Supporters of the 41-year-old Australian believe that if sent to Sweden, Assange could be extradited to the United States to face charges of espionage over WikiLeaks' publication of a vast horde of sensitive US papers.
Foreign Minister Bob Carr said Australia could not get involved in cases outside its jurisdiction but that Stockholm had indicated the former hacker was unlikely to be sent to the United States.
"It's not a subject for Australian diplomacy, it's a subject for consular support," he told the Australian Financial Review.
"We have sought assurances from Sweden (that) due processes will be accorded.

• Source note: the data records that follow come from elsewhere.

(** ** The further properties at the stub world *)

Lemma string_flags_read_back_witness :
  GetString (Stub.flags "mainnet") "url" = ("http://127.0.0.1:9596", None)
  ∧ GetString
      (<["spec" := StringFlag "mainnet"]>
         (<["url" := StringFlag "http://beacon:5052"]> (Stub.checkpointFlags "minimal")))
      "spec"
    = ("mainnet", None).
Proof.
  split.
  - apply (string_flags_read_back generateBeaconDataCmd [("spec", "mainnet")]
             (Stub.flags "mainnet") "url" "http://127.0.0.1:9596");
      reflexivity.
  - apply (string_flags_read_back generateBeaconCheckpointCmd
             [("spec", "minimal"); ("url", "http://beacon:5052"); ("spec", "mainnet")]
             _ "spec" String.EmptyString);
      reflexivity.
Defined.

Lemma flag_lookup_failures_witness :
  generateBeaconData_body (Stub.world Stub.scenario) ∅
  = ([], Err (Errorf_w "get active spec: %w"
                (Errorf_s "flag accessed but not defined: %s" "spec")))
  ∧ EvGetCheckpoint (syncer_New String.EmptyString 32 256 8192 Mainnet)
    ∈ (generateBeaconData_body (Stub.world Stub.scenario) noUrlFlags).1.
Proof.
  pose proof (flag_lookup_failures (Stub.world Stub.scenario) ∅) as [Hspec _].
  pose proof (flag_lookup_failures (Stub.world Stub.scenario) noUrlFlags) as [_ Hurl].
  split.
  - apply (Hspec String.EmptyString). reflexivity.
  - refine (proj1 (proj2 (Hurl Mainnet Stub.config
                            (Errorf_s "flag accessed but not defined: %s" "url")
                            eq_refl _))).
    split; [exists "mainnet"; split; reflexivity|split; reflexivity].
Defined.

Lemma checkpoint_call_determines_payload_witness :
  (types_EncodeToBytes (Stub.world Stub.scenario) Stub.checkpoint).1
  = [Byte.x01; Byte.xab; Byte.xff].
Proof.
  apply checkpoint_call_determines_payload. reflexivity.
Defined.

Lemma stub_configured_export sc :
  Configured (Stub.world sc) exportFlags Mainnet Stub.config.
Proof. split; [exists "mainnet"; split; reflexivity|split; reflexivity]. Qed.

Lemma checkpoint_export_branch_witness :
  generateBeaconCheckpoint_body (Stub.world Stub.scenario) exportFlags
  = ([EvReadInConfig configFile; EvGetCheckpoint Stub.mainnetSyncer;
      EvOpenFile dumpPath; EvWrite dumpPath [Byte.x7b; Byte.x31; Byte.x7d];
      EvClose dumpPath; EvPrintln "0x320001abff"], Ok tt)
  ∧ printed
      (generateBeaconCheckpoint_body
         (Stub.world (Stub.withUnwritable [dumpPath] Stub.scenario)) exportFlags).1
    = []
  ∧ opened
      (generateBeaconCheckpoint_body (Stub.world Stub.scenario)
         (Stub.checkpointFlags "mainnet")).1
    = [].
Proof.
  split; [|split].
  - destruct (checkpoint_export_branch (Stub.world Stub.scenario) exportFlags Mainnet
                Stub.config Stub.checkpoint (stub_configured_export _) eq_refl)
      as (_ & Hexport).
    destruct (Hexport eq_refl) as (_ & Hwritten & _).
    apply Hwritten. split; reflexivity.
  - destruct (checkpoint_export_branch
                (Stub.world (Stub.withUnwritable [dumpPath] Stub.scenario)) exportFlags
                Mainnet Stub.config Stub.checkpoint (stub_configured_export _) eq_refl)
      as (_ & Hexport).
    destruct (Hexport eq_refl) as (_ & _ & Hfail).
    apply (Hfail (Errorf_w "create file: %w" (errors_New "open: permission denied"))).
    vm_compute. reflexivity.
  - destruct (checkpoint_export_branch (Stub.world Stub.scenario)
                (Stub.checkpointFlags "mainnet") Mainnet Stub.config Stub.checkpoint
                (stub_configured_checkpoint _) eq_refl) as (Hplain & _).
    apply Hplain. reflexivity.
Defined.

"And the Swedes have said they don't extradite anyone if there's a capital offence or it's a matter to do with military or intelligence."
WikiLeaks has urged Sweden to guarantee it will not extradite Assange to the US, where he fears being pursued over the organisation's release of thousands of sensitive files, including on the wars in Iraq and Afghanistan.
Stockholm has received no extradition request from Washington and Swedish justice ministry advisor Per Hedvall has indicated that it was up to Washington to give Assange the guarantees he sought.
Hedvall has refused to speak about the Australian's case in particular and stressed his remarks regarded Swedish legislation in general, but said on Tuesday that any guarantees had to come from the state requesting the extradition.
Swedish law and the European human rights convention ratified by Sweden ban the extradition of a defendant to a country where they could face the death penalty.
Washington has said it has had nothing to do with efforts by Britain to extradite Assange to Sweden, and on Tuesday denied Assange's "wild assertions" it had launched a witch-hunt for him.